In reply to Toyman! :
I have a hard time telling a guy he is doing it wrong when he has a track record of pulling E36 M3 off for 14 years. He seems to feel that he has a purpose so that puts him ahead of a lot of people.
He says it will cost $4 million.
I do $10 million projects all the time. $4 million is a pipe dream. I think the $50-100 million budget is much more realistic.
Even if money and manpower problems were solved and the project was completely finished, he still has the problem that the entire channel has silted in and is no longer deep enough for the ship to sail.
I suspect that means the hull is buried in muck. I don't see how it is possible it will ever sail again.
AirBnB is the best option. Assuming authorities allow it to remain in the water at all.
He should probably have decided a long time ago to start cutting out some of the significant maritime architectural features and start selling them. They would be better preserved sold off in chunks to people interested in utilizing them for various interesting design ventures. Restaurants, movie sets, private theatres, museums, collectors, etc...
Im afraid a lot of beautiful features are gonna be lost to time because he was unwilling to recognize the likely best use of them.
I admire him a lot. But as an aficionado of historic architecture, I have a lot of mixed feelings.
NOHOME said:Been following another dreamer build a 75 foot steel boat for around ten years. ( SV Seeker) He got it to the dock and they wont let him launch for insurance reasons.
I've watched SV Seeker here and there over the years. I had no idea he had made it out of his yard. The whole endeavor was just amazing/insane.
11GTCS said:In reply to Pete Gossett (Forum Supporter) :
The training ship was a bit bigger ( 560’) and had oil fired boilers / steam turbines but my memory on fuel economy was that it was in barrels per mile. There are 42 gallons of oil in a barrel.
A couple years ago when I did the math I think it was about $17k to fill it up, and I don't think it would have made it from the PNW, through the Panama Canal & up to the Gulf Coast without topping off along the way.
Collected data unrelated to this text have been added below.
(* ===== verification/HttpClient.v ===== *)
(** * The HTTP client

    Models net/http_client/http_client.cpp on top of Socket: [make_query] takes
    a URL apart, [main] connects to the host, sends the query and prints the
    headers of the answer. *)

From S2P Require Import Prelude Posix Text Socket.

Record HttpQuery : Type := mkHttpQuery { query : bytes; host : bytes }.

Definition make_query {S} (response : bytes) : M S HttpQuery :=
  match find (b "//") response 0 with
  | None => throw (runtime_error "bad query")
  | Some pos =>
      let! host := substr_n response (pos + 2)
        (u64 (npos (find (b "/") response (pos + 2)) - Z.of_nat pos - 2)) in
      if bool_decide (host = []) then throw (runtime_error "bad query")
      else
        let query := b "GET " ++ response ++ b " HTTP/1.1" ++ crlf ++
                     b "Host: " ++ host ++ crlf ++ crlf in
        ret (mkHttpQuery query host)
  end.

Section HttpClient.
Context {Os : OS}.

(** The function that [main] hands to httpQuery. *)
Definition print_headers (resp : bytes) : M sonet unit :=
  match find header_end resp 0 with
  | None => throw (runtime_error "exception: error getting headers")
  | Some pos =>
      let! headers := substr resp 0 (Some pos) in
      say [OStr "headers:"; OEndl; OStr (text headers); OEndl]
  end.

(** The life of the Socket [s] of [main]. *)
Definition ask (fuel : nat) (q : HttpQuery) : M sonet unit :=
  finally (
    connect (host q) 80 ;;
    setRcvTimeout 1 0 ;;
    httpQuery fuel (query q) print_headers)
    Socket_dtor.
(* ===== verification/AsioServer.v ===== *)
(** * The asynchronous server over boost::asio

    Models the classes Client and Server and the main function of
    net/asio/main.cpp. Which pending operation completes next, and how, is a
    parameter; the states of the server are those a sequence of such events
    reaches. *)

From S2P Require Import Prelude Posix Text Socket.

(** The asynchronous server: its pending operations, the handlers its threads
    run, and a Client object for as long as an operation or a handler holds a
    shared pointer to it. *)
Module AsyncServer.

Inductive op : Type :=
  | AcceptOp (c : nat)
  | ReadOp (c : nat)
  | WriteOp (c : nat) (buffer : list (option ascii)).
(** error_code: none, boost::asio::error::eof, another one. *)
Inductive error : Type := NoError | Eof | OtherError.
#[export] Instance error_eq_dec : EqDecision error.
Proof. solve_decision. Defined.

(** A handler that a thread is about to run: the operation and its outcome,
    and whether the socket still has a remote endpoint. *)
Record handler : Type := mkHandler {
  of_op : op; outcome : error; transferred : Z; has_peer : bool
}.
Definition owner (o : op) : nat :=
  match o with AcceptOp c | ReadOp c | WriteOp c _ => c end.

Record Client : Type := mkClient { m_SendBuf : list (option ascii) }.
Record server : Type := mkServer {
  pending : list op;
  running : list handler;
  clients : gmap nat Client;
  next : nat;
  cerr : list (out False)
}.
Abbreviation sm := (M server).

(** A new Client: its buffers are indeterminate. *)
Definition new_Client : Client := mkClient (replicate 1024 None).

Definition say (l : list (out False)) : sm unit :=
  modify (λ s, mkServer (pending s) (running s) (clients s) (next s) (cerr s ++ l)).
Definition start (o : op) : sm unit :=
  modify (λ s, mkServer (pending s ++ [o]) (running s) (clients s) (next s) (cerr s)).
Definition set_client (c : nat) (cl : Client) : sm unit :=
  modify (λ s, mkServer (pending s) (running s) (<[c := cl]> (clients s)) (next s) (cerr s)).
(** The last shared pointer to [c] goes. *)
Definition release (c : nat) : sm unit :=
  modify (λ s, mkServer (pending s) (running s) (base.delete c (clients s)) (next s) (cerr s)).
(** remote_endpoint() throws without a peer; nothing catches it in the thread. *)
Definition remote_endpoint (h : handler) : sm unit :=
  if has_peer h then ret tt else exit_with 134.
mfennell said:NOHOME said:Been following another dreamer build a 75 foot steel boat for around ten years. ( SV Seeker) He got it to the dock and they wont let him launch for insurance reasons.
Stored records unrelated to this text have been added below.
(* ===== verification/Singleton.v ===== *)
(** * Singletons

    Models examples/007_private_constructor.cpp: [BadSingleton] (an object made
    on the heap at the first use), [GoodSingleton] (a local static object) and
    the class template [Singleton], whose GetInstance is entered by any number
    of threads. The first two are straight-line code over the objects; the
    threads of the third are a transition system whose steps are the accesses to
    the atomic pointer, the mutex and the allocator. *)

From S2P Require Import Prelude.

(** The static pointer of BadSingleton and the counters of its objects, the
    counter of the local static GoodSingleton once it is constructed, and the
    terminal. *)
Record state : Type := mkState {
  instance_ : option nat;
  counts : gmap nat Z;
  next : nat;
  good : option Z;
  cout : list (out False)
}.
Definition init : state := mkState None ∅ 0 None [].

Definition print_out (l : list (out False)) : M state unit :=
  modify (λ s, mkState (instance_ s) (counts s) (next s) (good s) (cout s ++ l)).

Module BadSingleton.
Section BadSingleton.
(** How [operator<<] writes the address of an object. *)
Context (address : nat → Z).

Definition set_instance (p : option nat) : M state unit :=
  modify (λ s, mkState p (counts s) (next s) (good s) (cout s)).
Definition set_count (p : nat) (n : Z) : M state unit :=
  modify (λ s, mkState (instance_ s) (<[p := n]> (counts s)) (next s) (good s) (cout s)).

(** [new BadSingleton()] *)
Definition new_BadSingleton : M state nat :=
  let! s := get in
  let p := next s in
  modify (λ s, mkState (instance_ s) (<[p := 0]> (counts s)) (S p) (good s) (cout s)) ;;
  print_out [OStr "BadSingleton()"; OEndl] ;;
  ret p.
Definition getInstance : M state nat :=
  let! s := get in
  match instance_ s with
  | Some p => ret p
  | None => let! p := new_BadSingleton in set_instance (Some p) ;; ret p
  end.

(** The member functions of the object at [p]. *)
Definition count (p : nat) : M state Z :=
  let! s := get in or_undef UseAfterFree (counts s !! p).
Definition inc (p : nat) : M state unit :=
  let! n := count p in let! n' := int_arith (n + 1) in set_count p n'.
Definition print (p : nat) : M state unit :=
  let! s := get in
  let! n := count p in
  print_out [OInt (match instance_ s with Some q => address q | None => 0 end);
             OStr " "; OInt n; OEndl].
(** [delete p] *)
Definition delete (p : nat) : M state unit :=
  let! _ := count p in
  print_out [OStr "~BadSingleton()"; OEndl] ;;
  set_instance None ;;
  modify (λ s, mkState (instance_ s) (base.delete p (counts s)) (next s) (good s) (cout s)).

Definition demo : M state (nat * nat) :=
  let! s11 := getInstance in
  let! s12 := getInstance in
  inc s11 ;; inc s11 ;; inc s11 ;;
  print s11 ;; print s12 ;;
  inc s12 ;; inc s12 ;;
  print s12 ;; print s11 ;;
  let! p := getInstance in print p ;;
  let! p := getInstance in delete p ;;
  ret (s11, s12).

(** ** What a client of getInstance sees *)

Inductive op : Type := Inc | Print | Delete.
Definition run_op (o : op) : M state unit :=
  let! p := getInstance in
  match o with Inc => inc p | Print => print p | Delete => delete p end.

(** The specification: one counter, that of the current object. *)
Definition spec_op (o : op) (c : option Z) : option Z :=
  let n := default 0 c in
  match o with Inc => Some (n + 1) | Print => Some n | Delete => None end.
Definition spec (ops : list op) (c : option Z) : option Z := foldl (λ c o, spec_op o c) c ops.

(** The only object alive is the one the static pointer points to. *)
Definition holds (c : option Z) (s : state) : Prop :=
  match c with
  | None => instance_ s = None ∧ counts s = ∅
  | Some n => ∃ p, instance_ s = Some p ∧ counts s = {[p := n]}
  end.

Lemma getInstance_holds c s :
  holds c s → ∃ p s', getInstance s = Ret p s' ∧ instance_ s' = Some p ∧
    counts s' = {[p := default 0 c]}.
Proof.
  unfold getInstance. intros H. repeat run_step. destruct c as [n|]; simpl in H.
  - destruct H as (p & Hi & Hc). exists p, s. by rewrite Hi, Hc.
  - destruct H as [-> Hc]. unfold new_BadSingleton, print_out, set_instance. repeat run_step.
    do 2 eexists. split; [reflexivity|]. cbn [instance_ counts]. by rewrite Hc, insert_empty.
Qed.
Lemma run_op_holds o c s :
  holds c s → (o = Inc → default 0 c < INT_MAX) → (0 ≤ default 0 c) →
  ∃ s', run_op o s = Ret tt s' ∧ holds (spec_op o c) s'.
Proof.
  intros H Hlt H0. destruct (getInstance_holds c s H) as (p & s1 & E & Hi & Hc).
  unfold run_op. rewrite (bind_eq_ret _ _ _ _ _ E). destruct o; simpl.
  - unfold inc, count. repeat run_step. rewrite Hc, lookup_singleton_eq. cbn [or_undef].
    repeat run_step. specialize (Hlt eq_refl). rewrite (bind_eq_ret _ _ _ _ _ (int_arith_small (default 0 c + 1)
      s1 ltac:(unfold INT_MIN, INT_MAX in *; lia))).
    eexists. split; [reflexivity|]. cbn [instance_ counts]. exists p. split; [done|].
    by rewrite Hc, insert_singleton_eq.
  - unfold print, count. repeat run_step. rewrite Hc, lookup_singleton_eq. cbn [or_undef].
    repeat run_step. eexists. split; [reflexivity|]. exists p. by split.
  - unfold delete, count, print_out, set_instance. repeat run_step. rewrite Hc, lookup_singleton_eq.
    cbn [or_undef]. repeat run_step. eexists. split; [reflexivity|]. cbn [instance_ counts].
    by rewrite Hc, delete_singleton_eq.
Qed.


Lemma run_ops_hold ops : ∀ c s,
  holds c s → 0 ≤ default 0 c → default 0 c + Z.of_nat (length ops) ≤ INT_MAX →
  ∃ s', for_each run_op ops s = Ret tt s' ∧ holds (spec ops c) s'.
Proof.
  induction ops as [|o ops IH]; intros c s H H0 Hn; [by exists s|].
  cbn [length] in Hn.
  destruct (run_op_holds o c s H) as (s1 & E & H1); [lia|done|].
  destruct (IH (spec_op o c) s1 H1) as (s2 & E2 & H2).
  - destruct o; simpl; lia.
  - unfold INT_MAX in *. destruct o; simpl; lia.
  - exists s2. by rewrite (for_each_cons _ _ _ _ _ E).
Qed.

(** Clients that reach the object through getInstance each time share one
    counter: whatever they call, and however often the object is deleted in
    between, at most one object is alive and its count is the number of calls of
    inc since it was made. *)
Theorem singleton_counts ops :
  Z.of_nat (length ops) ≤ INT_MAX →
  ∃ s, for_each run_op ops init = Ret tt s ∧ holds (spec ops None) s.
Proof. intros Hn. by apply run_ops_hold. Qed.

(** But the pointers of main outlive the object: after the delete both dangle,
    and a call of the object through them is a use after free, while getInstance
    makes another object with a count of 0. *)
Theorem pointers_dangle :
  ∃ p s, demo init = Ret (p, p) s ∧ counts s = ∅ ∧
    cout s = [OStr "BadSingleton()"; OEndl] ++ concat [
      [OInt (address p); OStr " "; OInt 3; OEndl]; [OInt (address p); OStr " "; OInt 3; OEndl];
      [OInt (address p); OStr " "; OInt 5; OEndl]; [OInt (address p); OStr " "; OInt 5; OEndl];
      [OInt (address p); OStr " "; OInt 5; OEndl]] ++ [OStr "~BadSingleton()"; OEndl] ∧
    inc p s = Undef UseAfterFree ∧ print p s = Undef UseAfterFree ∧
    ∃ q s', getInstance s = Ret q s' ∧ q ≠ p ∧ counts s' = {[q := 0]}.
Proof.
  exists 0%nat. eexists. split; [vm_compute; reflexivity|]. do 4 (split; [reflexivity|]).
  do 2 eexists. split; [vm_compute; reflexivity|]. by split.
Qed.
End BadSingleton.
End BadSingleton.

Module GoodSingleton.
Definition set_good (n : option Z) : M state unit :=
  modify (λ s, mkState (instance_ s) (counts s) (next s) n (cout s)).
(** A reference to the object, which is alive from here to the end of main. *)
Definition getInstance : M state unit :=
  let! s := get in
  match good s with
  | Some _ => ret tt
  | None => set_good (Some 0) ;; print_out [OStr "GoodSingleton()"; OEndl]
  end.
Definition count : M state Z := let! s := get in or_undef UseAfterFree (good s).
Definition inc : M state unit :=
  let! n := count in let! n' := int_arith (n + 1) in set_good (Some n').
Definition print : M state unit := let! n := count in print_out [OInt n; OEndl].
(** The destructor of the local static object, after main. *)
Definition at_exit : M state unit :=
  let! s := get in
  match good s with
  | Some _ => print_out [OStr "~GoodSingleton()"; OEndl] ;; set_good None
  | None => ret tt
  end.

Definition demo : M state unit :=
  getInstance ;; getInstance ;;
  inc ;; inc ;; inc ;;
  print ;; print ;;
  inc ;; inc ;;
  print ;; print ;;
  getInstance ;; print.
End GoodSingleton.

(** main, and the destruction of the static object after it. *)
Definition main (address : nat → Z) : M state Z :=
  BadSingleton.demo address ;;
  GoodSingleton.demo ;;
  GoodSingleton.at_exit ;;
  ret 0.

Example main_prints (address : nat → Z) : ∃ s, main address init = Ret 0 s ∧
  drop 24 (cout s) = [OStr "GoodSingleton()"; OEndl; OInt 3; OEndl; OInt 3; OEndl; OInt 5; OEndl;
                      OInt 5; OEndl; OInt 5; OEndl; OStr "~GoodSingleton()"; OEndl] ∧
  counts s = ∅ ∧ good s = None.
Proof. eexists. split; [vm_compute; reflexivity|]. by split. Qed.

(** The class template: GetInstance with double-checked locking. *)
Module Singleton.

(** Where a thread is in GetInstance; a pointer is an index of the heap. *)
Inductive pc : Type :=
  | Outside
  | AtLock                          (* the first load gave nullptr *)
  | Locked                          (* before the second load *)
  | Creating                        (* before [new Type] *)
  | Constructing (p : nat)          (* in the constructor *)
  | Constructed (p : nat)           (* before the store *)
  | Unlocking (r : option nat)      (* the lock_guard goes; [None]: an exception passes *)
  | Returned (p : nat).

(** [heap]: the objects, and whether their constructor has ended. *)
Record shared : Type := mkShared {
  atomic_instance_ : option nat;
  initialization_mutex_ : option nat;
  heap : gmap nat bool;
  next : nat;
  threads : list pc
}.

(** One step of thread [i]; [ok] tells whether an allocation or a constructor
    succeeds. A thread that has returned may call again. *)
Definition step_of (i : nat) (ok : bool) (s : shared) : option shared :=
  let go pc := mkShared (atomic_instance_ s) (initialization_mutex_ s) (heap s) (next s)
                       (<[i := pc]> (threads s)) in
  match threads s !! i with
  | None => None
  | Some Outside =>
      match atomic_instance_ s with Some p => Some (go (Returned p)) | None => Some (go AtLock) end
  | Some AtLock =>
      match initialization_mutex_ s with
      | Some _ => None
      | None => Some (mkShared (atomic_instance_ s) (Some i) (heap s) (next s) (<[i := Locked]> (threads s)))
      end
  | Some Locked =>
      match atomic_instance_ s with
      | Some p => Some (go (Unlocking (Some p)))
      | None => Some (go Creating)
      end
  | Some Creating =>
      if ok then
        Some (mkShared (atomic_instance_ s) (initialization_mutex_ s) (<[next s := false]> (heap s))
                (S (next s)) (<[i := Constructing (next s)]> (threads s)))
      else Some (go (Unlocking None))
  | Some (Constructing p) =>
      if ok then
        Some (mkShared (atomic_instance_ s) (initialization_mutex_ s) (<[p := true]> (heap s))
                (next s) (<[i := Constructed p]> (threads s)))
      else
        Some (mkShared (atomic_instance_ s) (initialization_mutex_ s) (base.delete p (heap s))
                (next s) (<[i := Unlocking None]> (threads s)))
  | Some (Constructed p) =>
      Some (mkShared (Some p) (initialization_mutex_ s) (heap s) (next s)
              (<[i := Unlocking (Some p)]> (threads s)))
  | Some (Unlocking r) =>
      Some (mkShared (atomic_instance_ s) None (heap s) (next s)
              (<[i := match r with Some p => Returned p | None => Outside end]> (threads s)))
  | Some (Returned _) => Some (go Outside)
  end.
I've watched SV Seeker here and there over the years. I had no idea he had made it out of his yard. The whole endeavor was just amazing/insane.
Seeing SV Seeker mentioned made me do a quick search on updates, which turned up a riveting thread over on SailingAnarchy about everything wrong with that endeavor
NOHOME said:In reply to Toyman! :
I have a hard time telling a guy he is doing it wrong when he has a track record of pulling E36 M3 off for 14 years. He seems to feel that he has a purpose so that puts him ahead of a lot of people.
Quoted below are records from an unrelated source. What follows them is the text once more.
(** The first object counts to 2; the count of the second is read without
    having been written, whatever the first has left in the buffer. *)
Lemma second_count_indeterminate s :
  (∃ s', first_object (mkState true false None (cout s)) = Ret tt s' ∧
     cout s' = cout s ++ [OStr "A(int)"; OEndl; OInt 0; OEndl; OInt 2; OEndl; OStr "~A()"; OEndl]) ∧
  (∀ s', buffer s' = true → second_object s' = Undef Indeterminate) ∧
  main s = Undef Indeterminate.
Proof.
  split; [|split].
  - eexists. split; [reflexivity|]. cbn [cout]. by rewrite <-!app_assoc.
  - intros s' Hb. unfold second_object, A_default, place. repeat run_step. by rewrite Hb.
  - reflexivity.
Qed.
End Placement.
Lemma serve_lines_holding before f fuel n x l :
  keeps (holding x l) before → keeps (holding x l) (serve_lines before f fuel n).
Proof.
  intros Hb. pose proof (holding_recv x l). pose proof (holding_send x l fuel).
  pose proof (@holding_say x l). induction n as [|n IH]; cbn [serve_lines]; [apply keeps_no_fuel|].
  apply keeps_bind; [|intros []; auto with keeps].
  apply keeps_try_catch; auto 10 with keeps.
Qed.
Lemma simple_work_steady fuel n x l : steady (holding x l) (SimpleServer.client_work fuel n).
Proof.
  apply keeps_steady, keeps_bind; [apply holding_setRcvTimeout|]. intros _.
  apply serve_lines_holding, holding_say.
Qed.
Lemma prefork_work_steady fuel n x l : steady (holding x l) (Prefork.client_work fuel n).
Proof.
  apply keeps_steady, keeps_bind; [apply holding_setRcvTimeout|]. intros _.
  apply serve_lines_holding. apply keeps_bind; [by apply holding_sys|]. intros pid.
  apply holding_say.
Qed.

(** A main program: the Socket of a scope and the report of its exception. *)
Lemma scope_returns_0 {T A} (m : M sonet A) (s : net T) :
  (∀ s : sonet, own s = Socket_ctor → released (ledger (trace s)) (m s)) →
  match (try_catch (let! _ := local Socket_ctor m in ret tt) report_exception ;; ret 0) s with
  | Ret code s' => code = 0 ∧ left_with (ledger (trace s)) (trace s')
  | Exc _ _ => False
  | _ => True
  end.
Proof.
  intros Hm. specialize (Hm (mkNet Socket_ctor (errno s) (trace s) (cerr s)) eq_refl).
  unfold bind, try_catch, local. by destruct (m _).
Qed.
Lemma stoi_outcomes {S} l (s : S) :
  match stoi l s with Ret _ s' | Exc _ s' => s' = s | _ => False end.
Proof.
  unfold stoi. destruct (signed_number (skip_spaces l)); [|done]. by destruct (bool_decide _).
Qed.
(* ===== verification/Members.v ===== *)
(** * Special members and initialisation

    Models the examples about how objects come into being, are assigned and
    converted: examples/001_encapsulation.cpp ([Encapsulation]),
    003_initialization_without_constructor.cpp ([Aggregate]),
    004_default_contructor.cpp ([DefaultArguments]),
    006_constructor_with_one_argument.cpp ([OneArgument]),
    009_transform_constuctors_and_operations.cpp ([Conversions]),
    013_simple_initializers_in_cpp11.cpp ([Initializers]), 015_move_assignment.cpp
    ([MoveAssignment]), 016_assignment_via_constructor.cpp ([ViaConstructor]),
    016_1_rvalue_methods.cpp ([RefQualified]), 017_defaults_constructors.cpp
    ([DefaultMembers]), 018_trivial_constructors.cpp ([Trivial]),
    019_delete_and_default_methods.cpp ([Defaulted]), 020_RVO_NRVO.cpp
    ([Elision]), 022_undefined_sizeof.cpp ([Unevaluated]),
    023_noexcept_destructor.cpp ([Noexcept]) and 028_elimination.cpp
    ([EmptyBases]). An object is the record of its members; an uninitialised one
    is [None]. The constants of type double are parameters. *)

From S2P Require Import Prelude Posix Text.

Definition put {D} (l : list (out D)) : M (list (out D)) unit := modify (λ t, t ++ l).
Abbreviation terminal := (list (out False)).
Definition read {S A} (o : option A) : M S A := or_undef Indeterminate o.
I don't necessarily disagree and I really hope he pulls it off. But the reality is the marine environment spends 24 hours a day destroying boats and ships. Just keeping up is a job. Everything corrodes, rusts, gets eaten by the sun and wind and rain. It is a constant battle against nature and the bigger the boat, the deeper the wallet it takes to fight it.
I'm $5k into a rebuilt engine in my 20' boat. He's looking at 100-200 times that much if he has to repower.
TheTallOne17 said:Seeing SV Seeker mentioned made me do a quick search on updates, which turned up a riveting thread over on SailingAnarchy about everything wrong with that endeavor
Thanks! This must be the boating equivalent of us watching a garbage car build get all kinds of YT praise. Since I don't know anything about boats, I don't know what sucks.
This blew my mind in a random thread I found:
To really appreciate his compass remarks you have to realize they were made by someone that spend over a decade designing and building an "expedition vessel" and that likes to compare himself to Shackleton. Without ever spending a night at sea until two weeks ago.